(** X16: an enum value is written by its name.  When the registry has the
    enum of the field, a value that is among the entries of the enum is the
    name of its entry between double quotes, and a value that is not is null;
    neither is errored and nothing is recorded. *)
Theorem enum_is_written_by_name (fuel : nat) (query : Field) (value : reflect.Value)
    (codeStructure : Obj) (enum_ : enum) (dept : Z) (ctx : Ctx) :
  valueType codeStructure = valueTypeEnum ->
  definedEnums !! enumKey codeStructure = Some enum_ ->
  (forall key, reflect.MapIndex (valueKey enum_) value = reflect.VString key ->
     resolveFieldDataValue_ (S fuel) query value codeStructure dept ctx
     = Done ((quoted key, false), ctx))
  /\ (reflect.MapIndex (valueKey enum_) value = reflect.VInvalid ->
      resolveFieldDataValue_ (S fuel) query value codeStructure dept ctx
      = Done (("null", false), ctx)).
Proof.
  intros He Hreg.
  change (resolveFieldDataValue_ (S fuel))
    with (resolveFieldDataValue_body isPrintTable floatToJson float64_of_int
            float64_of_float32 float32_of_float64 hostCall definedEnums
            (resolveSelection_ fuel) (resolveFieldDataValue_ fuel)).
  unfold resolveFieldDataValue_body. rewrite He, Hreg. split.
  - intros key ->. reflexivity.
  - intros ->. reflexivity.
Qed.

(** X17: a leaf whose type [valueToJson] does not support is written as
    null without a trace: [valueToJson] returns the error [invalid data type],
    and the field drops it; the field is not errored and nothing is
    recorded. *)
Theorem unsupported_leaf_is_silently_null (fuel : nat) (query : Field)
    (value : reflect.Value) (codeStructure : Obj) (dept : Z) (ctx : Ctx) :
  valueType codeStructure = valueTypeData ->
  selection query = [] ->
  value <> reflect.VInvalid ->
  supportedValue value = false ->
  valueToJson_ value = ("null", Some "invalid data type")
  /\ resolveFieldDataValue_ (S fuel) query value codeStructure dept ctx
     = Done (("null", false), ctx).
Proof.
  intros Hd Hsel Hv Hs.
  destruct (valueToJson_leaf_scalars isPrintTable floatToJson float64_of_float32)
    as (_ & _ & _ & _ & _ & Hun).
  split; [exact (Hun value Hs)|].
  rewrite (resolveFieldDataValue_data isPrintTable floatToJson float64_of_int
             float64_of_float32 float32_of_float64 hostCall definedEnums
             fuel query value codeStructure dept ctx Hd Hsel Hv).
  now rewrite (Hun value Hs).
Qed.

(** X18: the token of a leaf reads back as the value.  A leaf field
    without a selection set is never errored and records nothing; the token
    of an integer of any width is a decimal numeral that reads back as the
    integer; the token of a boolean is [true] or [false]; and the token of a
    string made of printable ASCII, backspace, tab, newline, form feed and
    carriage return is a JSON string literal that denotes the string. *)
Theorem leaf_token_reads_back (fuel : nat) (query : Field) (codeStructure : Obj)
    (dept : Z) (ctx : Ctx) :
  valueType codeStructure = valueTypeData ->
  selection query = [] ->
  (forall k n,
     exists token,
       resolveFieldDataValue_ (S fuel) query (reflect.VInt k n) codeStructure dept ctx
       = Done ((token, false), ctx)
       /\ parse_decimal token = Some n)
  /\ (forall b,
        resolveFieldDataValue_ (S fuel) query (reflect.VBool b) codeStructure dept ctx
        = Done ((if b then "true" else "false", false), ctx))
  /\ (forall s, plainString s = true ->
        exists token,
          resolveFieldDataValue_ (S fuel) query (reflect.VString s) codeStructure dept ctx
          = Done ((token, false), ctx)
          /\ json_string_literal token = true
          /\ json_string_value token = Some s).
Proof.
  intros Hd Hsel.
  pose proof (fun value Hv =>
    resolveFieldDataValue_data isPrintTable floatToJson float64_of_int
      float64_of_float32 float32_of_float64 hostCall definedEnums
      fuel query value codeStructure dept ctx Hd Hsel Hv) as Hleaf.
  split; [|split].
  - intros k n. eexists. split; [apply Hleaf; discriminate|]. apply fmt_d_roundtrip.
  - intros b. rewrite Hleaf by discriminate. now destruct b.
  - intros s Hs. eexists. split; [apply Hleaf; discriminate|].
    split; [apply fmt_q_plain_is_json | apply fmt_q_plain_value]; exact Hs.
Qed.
= = =
• [Task details]:
Copy out every line of the records that the string "Done" appears in.

• [Result of this exercise]:
     = Done ((quoted key, false), ctx))
      = Done (("null", false), ctx)).
     = Done (("null", false), ctx).
       = Done ((token, false), ctx)
        = Done ((if b then "true" else "false", false), ctx))
          = Done ((token, false), ctx)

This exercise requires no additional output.